Acordo de compra incluía 'alocação' de US$ 170 mi

Uma parcela 'especial' não explicada comprometia a Petrobrás, desde o início das negociações, a repassar o valor à proprietária original, a Astra

Sabrina Valle / RIO, O Estado de S.Paulo

28 de março de 2014 | 02h03

O acordo para a compra da refinaria de Pasadena previa, desde o início, o pagamento à belga Astra de US$ 170,2 milhões a título de uma "alocação especial". Não havia contrapartida ou benefícios para a Petrobrás no contrato. O texto tampouco explica o significado do termo "alocação especial". Mas determina que a Petrobrás teria que arcar com o pagamento mesmo que a receita bruta da refinaria fosse insuficiente para fazer esse pagamento.

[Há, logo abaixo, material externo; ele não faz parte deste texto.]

(* ===== verification/TileCkpt.v ===== *)
(** * TileCkpt: checkpoints of a running tile

    A checkpoint captured from a live book loads as a book that serves the
    same market, and the order index rebuilt from it names exactly the
    resting orders ([checkpoint_restores]); recovery behind it therefore
    continues where the tile was ([checkpointed_market_survives]). *)

From S2P Require Import Prelude Hash Types Slab Occupancy Compression Users Order Book Links BookInv Matching MatchInv.
From S2P Require Import FillQueue SlotMatch Engine Feasible Process Recenter Migration Snapshot SnapInv SnapRestore Guarantees Ranking Market Priority MarketRef MarketClaims Session.
From S2P Require Import Frames Messages Wal WalRead WalInv WalClaims Cast CastSend Dedup Tile Stall TileLog TileInv TileClaims Replay ReplayClaims TileRun.

(** ** The index rebuilt *)

Section Rebuild.
Context (mid tk : Z) (A : ABook) (fl : list Z) (b : Orderbook) (index : gmap OrderKey Z).
Context (Hi : book_inv mid tk A fl b) (Hx : indexes A index).

Lemma index_slot_spec idx0 h : 0 <= h < bump_next (orders b) ->
  exists idx', index_slot b idx0 h = Ok idx' /\
    forall k g, idx' !! k = Some g <-> index !! k = Some h /\ g = h \/ idx0 !! k = Some g /\ index !! k <> Some h.
Proof.
  intros Hh. pose proof (bk_core _ _ _ _ _ Hi) as Hc. pose proof (si_bump _ _ (c_slab _ _ _ _ _ Hc)) as Hb.
  destruct (vget_is_some (slots (orders b)) h ltac:(lia)) as [s Hs]. unfold index_slot, get. rewrite (vindex_some _ _ _ Hs). cbn [mbind Res_bind].
  destruct (decide (live (orders b) fl h)) as [Hl|Hl].
  - destruct (bk_queued _ _ _ _ _ Hi h Hl) as (t & s' & Hin). destruct (bk_order _ _ _ _ _ Hi _ _ Hin) as [Hact _].
    destruct (links_get _ _ _ _ _ (c_links _ _ _ _ _ Hc) Hin) as (n & p & Hg). cbn [fst snd] in Hg. rewrite Hs in Hg. injection Hg as ->.
    change (is_active (relink n p s')) with (is_active s'). cbn [snd] in Hact. rewrite Hact. cbn [negb]. eexists. split; [reflexivity|].
    change (os_user (relink n p s'), os_oid_hi (relink n p s'), os_oid_lo (relink n p s')) with (entry_key (h, s')).
    assert (forall k, index !! k = Some h <-> k = entry_key (h, s')) as Hk.
    { intros k. rewrite (Hx k h). split; [|intros ->; by exists t, s'].
      intros (t' & s2 & Hin2 & <-). by destruct (links_inj _ _ _ t' t h s2 s' (c_links _ _ _ _ _ Hc) Hin2 Hin) as [-> ->]. }
    intros k g. rewrite lookup_insert_Some, Hk. naive_solver.
  - rewrite (bk_dead _ _ _ _ _ Hi h s Hs Hl). cbn [negb]. exists idx0. split; [done|].
    assert (forall k, index !! k <> Some h) as Hk.
    { intros k (t & s' & Hin & _)%Hx. apply Hl. by apply (c_live _ _ _ _ _ Hc t (h, s')). }
    intros k g. pose proof (Hk k). naive_solver.
Qed.

Lemma index_slots_spec hs : forall idx0, (forall h, In h hs -> 0 <= h < bump_next (orders b)) ->
  exists idx', rfold (index_slot b) idx0 hs = Ok idx' /\
    forall k g, idx' !! k = Some g <-> index !! k = Some g /\ In g hs \/ idx0 !! k = Some g /\ forall h, In h hs -> index !! k <> Some h.
Proof.
  induction hs as [|h hs IH]; intros idx0 Hr; [exists idx0; split; [done|]; cbn; naive_solver|].
  destruct (index_slot_spec idx0 h) as (idx1 & E1 & H1); [apply Hr; by left|].
  destruct (IH idx1) as (idx' & E' & H'); [intros g Hg; apply Hr; by right|].
  exists idx'. cbn [rfold]. rewrite E1. split; [exact E'|]. intros k g. rewrite H', H1. cbn [In].
  destruct (decide (index !! k = Some h)) as [E|E]; [|naive_solver]. rewrite E. split; [naive_solver|].
  intros [[Eg _]|[_ Hn]]; [|by destruct (Hn h (or_introl eq_refl))]. injection Eg as <-.
  destruct (in_dec Z.eq_dec h hs) as [Hin|Hin]; [by left|right]. split; [by left|]. intros h' Hh' [= <-]. done.
Qed.

(** Rebuilding the index of a live book gives that index. *)
Lemma rebuild_index : rebuild_order_index_from_book b = Ok index.
Proof.
  pose proof (bk_core _ _ _ _ _ Hi) as Hc. unfold rebuild_order_index_from_book, len.
  destruct (index_slots_spec (zrange 0 (bump_next (orders b))) ∅) as (idx' & E & H'); [by intros h Hh%in_zrange|]. rewrite E. f_equal.
  apply map_eq. intros k. apply option_eq. intros g. rewrite H', lookup_empty. split; [naive_solver|]. intros Hk. left. split; [done|].
  apply in_zrange. apply Hx in Hk as (t & s & Hin & _). by destruct (c_live _ _ _ _ _ Hc t (g, s) Hin) as [? _].
Qed.

End Rebuild.

(** ** The checkpoint *)

Lemma thaw_content t e : in_u64 (os_oid_hi e.2) -> in_u64 (os_oid_lo e.2) -> tagged (thaw t e) = tagged e.
Proof.
  intros Hh Hl. unfold tagged, content, thaw, restored_slot, order_of, order_snap. cbn.
  rewrite !SnapshotU64_value, (Z.mod_small (os_oid_hi e.2)), (Z.mod_small (os_oid_lo e.2)) by width_lia. do 2 f_equal. unfold is_reduce_only at 1. cbn. by destruct (is_reduce_only e.2).
Qed.

Lemma fitting_entry cfg mid A fl b index m t e : hosted cfg mid A fl b index m -> fitting m -> In e (A t) ->
  in_u64 (os_oid_hi e.2) /\ in_u64 (os_oid_lo e.2).
Proof.
  intros [Hc _ He _ _ _ Hm] Hf Hin. pose proof (bk_core _ _ _ _ _ (en_book _ _ _ _ _ He)) as Hcore. rewrite <- Hm in Hf.
  assert (In (content e) (mk_bids (market_of mid (bc_tick_size cfg) A b) ++ mk_asks (market_of mid (bc_tick_size cfg) A b))) as Hr.
  { cbn. rewrite <- map_app. apply in_map, in_app_iff. rewrite !(in_priority mid _ Hc _ A fl b) by done. unfold is_side.
    destruct (lk_side _ _ _ (c_links _ _ _ _ _ Hcore) t e Hin) as [->| ->]; [left|right]; eauto. }
  by destruct (Hf _ Hr) as (_ & ? & ? & _).
Qed.

Section Checkpoints.
Context `{Crc32c} `{HashIter} `{Win : Window}.

Lemma capture_restores cfg b index m cap :
  serves cfg b index m -> fitting m -> 0 <= cap <= NONE ->
  exists snap b', capture b = Ok (Valid snap) /\ restore snap cap = Ok (Valid b') /\ serves cfg b' index m /\
    rebuild_order_index_from_book b' = Ok index.
Proof.
  intros (mid & A & fl & Hh) Hf Hcap. pose proof Hh as [Hc Hsp He Hg Hst Hx Hm]. set (tk := bc_tick_size cfg) in *. pose proof (en_book _ _ _ _ _ He) as Hi.
  destruct (restore_spec mid tk Hc Hsp A fl b Hi cap (en_tick _ _ _ _ _ He)) as (b' & E & Hi' & Hst' & Hcf & _ & _ & _ & _ & _ & _ & _ & Hus);
    [pose proof (en_lot _ _ _ _ _ He); lia|done|].
  assert (forall t e, In e (A t) -> tagged (thaw t e) = tagged e) as Ht.
  { intros t e He'. destruct (fitting_entry cfg mid A fl b index m t e Hh Hf He'). by apply thaw_content. }
  assert (indexes (thawed A) index) as Hx'.
  { intros k h. rewrite (Hx k h). split.
    - intros (t & s & Hin & Ek). exists t, (thaw t (h, s)).2. pose proof (f_equal snd (Ht t (h, s) Hin)) as Ec. unfold tagged in Ec. cbn [snd] in Ec. split.
      + apply in_thawed. by exists (h, s).
      + rewrite <- Ek, <- Ec. done.
    - intros (t & s & (e & Hin & Ee)%in_thawed & Ek). pose proof (f_equal snd (Ht t e Hin)) as Ec. unfold tagged in Ec. cbn [snd] in Ec. exists t, e.2.
      pose proof (f_equal fst Ee) as Eh. cbn in Eh. subst h. rewrite <- surjective_pairing. split; [done|]. rewrite <- Ek. transitivity (rs_key (content (thaw t e))); [by rewrite Ec|].
      rewrite <- Ee. done. }
  exists (snap_of mid tk A fl b), b'. split; [by apply (capture_spec mid tk Hc)|]. split; [done|]. split; [|by apply (rebuild_index mid tk (thawed A) fl)].
  exists mid, (thawed A), fl. split; try done; [|congruence|].
  - destruct He as [_ Hun Htk Hlot]. split; [done| |by rewrite Hcf|by rewrite Hcf].
    intros t t' x y (e & He & ->)%in_thawed (e' & He' & ->)%in_thawed. exact (Hun t t' e e' He He').
  - etransitivity; [|exact Hm]. apply (market_same mid mid tk A fl b (thawed A) fl b'); [apply Hi|apply Hi'| |intros u; apply Hus].
    intros p. unfold thawed. rewrite <- (map_queue_of epx epx (thaw (idx mid tk p))) by done. rewrite map_map. apply map_ext_in. intros e [He' _]%in_queue_of. by apply (Ht (idx mid tk p)).
Qed.

(** A checkpoint brings the market back.  Capturing the book of a
    running tile succeeds, and loading the file with that one checkpoint,
    into a slab at least as large, yields the number it was taken at and a
    book that serves the same market; the index rebuilt by scanning the
    restored slab is the live one. *)
Theorem checkpoint_restores cfg b index m cap wal_seq :
  serves cfg b index m -> fitting m -> 0 <= cap <= NONE -> in_u64 wal_seq ->
  exists ckpt b', Checkpoint_capture b wal_seq = Ok (Valid ckpt) /\ load_checkpoint (File [inl ckpt]) cap = Ok (inl (Some (b', wal_seq))) /\
    rebuild_order_index_from_book b = Ok index /\ rebuild_order_index_from_book b' = Ok index /\ serves cfg b' index m.
Proof.
  intros Hs Hf Hcap Hw. destruct (capture_restores cfg b index m cap Hs Hf Hcap) as (snap & b' & E & E' & Hs' & Hr).
  exists (Checkpoint_new wal_seq snap), b'. unfold Checkpoint_capture. rewrite E. split; [done|]. split.
  - unfold load_checkpoint. change (read_avro_checkpoint _) with (inl (Checkpoint_new wal_seq snap) : MatchingCheckpointV1 + LoadError).
    cbn [Checkpoint_new ck_book ck_wal_seq]. rewrite E'. cbn [mbind Res_bind]. by rewrite SnapshotU64_value, Z.mod_small by width_lia.
  - split; [|done]. destruct Hs as (mid & A & fl & []). eapply rebuild_index; [by apply ho_engine|done].
Qed.


End Checkpoints.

O valor se somaria aos US$ 360 milhões que a estatal já havia pagado à Astra para comprar 50% da refinaria, em 2006. As alocações especiais não são citadas nos comunicados da estatal para explicar o negócio, desde que o caso foi revelado pelo Broadcast, serviço em tempo real da Agência Estado, em 2012.

A determinação está no acordo de compra e venda de Pasadena. O pagamento seria feito indiretamente pela Petrobrás, pois partiria da comercializadora ("trading") associada à refinaria. Astra e Petrobrás tinham 50% cada na "trading". O pagamento seria feito em duas parcelas, de US$ 85,1 milhões cada, no primeiro e no segundo aniversários do acordo, fechado em 2006.

Uma "alocação especial remanescente de cerca de US$ 85 milhões" aparece em carta assinada por Nestor Cerveró (ex-diretor da área Internacional) datada de 5 de dezembro de 2007. No documento, o executivo compromete a Petrobrás a comprar a segunda metade de Pasadena por US$ 700 milhões. A Astra havia comprado a refinaria inteira, em 2005, por US$ 42,5 milhões.

A validade da carta assinada por Cerveró foi contestada posteriormente pela Petrobrás nas disputas jurídicas com a Astra, na Justiça norte-americana. As disputas foram encerradas em 2012, quando a Petrobrás pagou US$ 820,5 milhões para encerrar o litígio e adquirir a segunda metade da refinaria.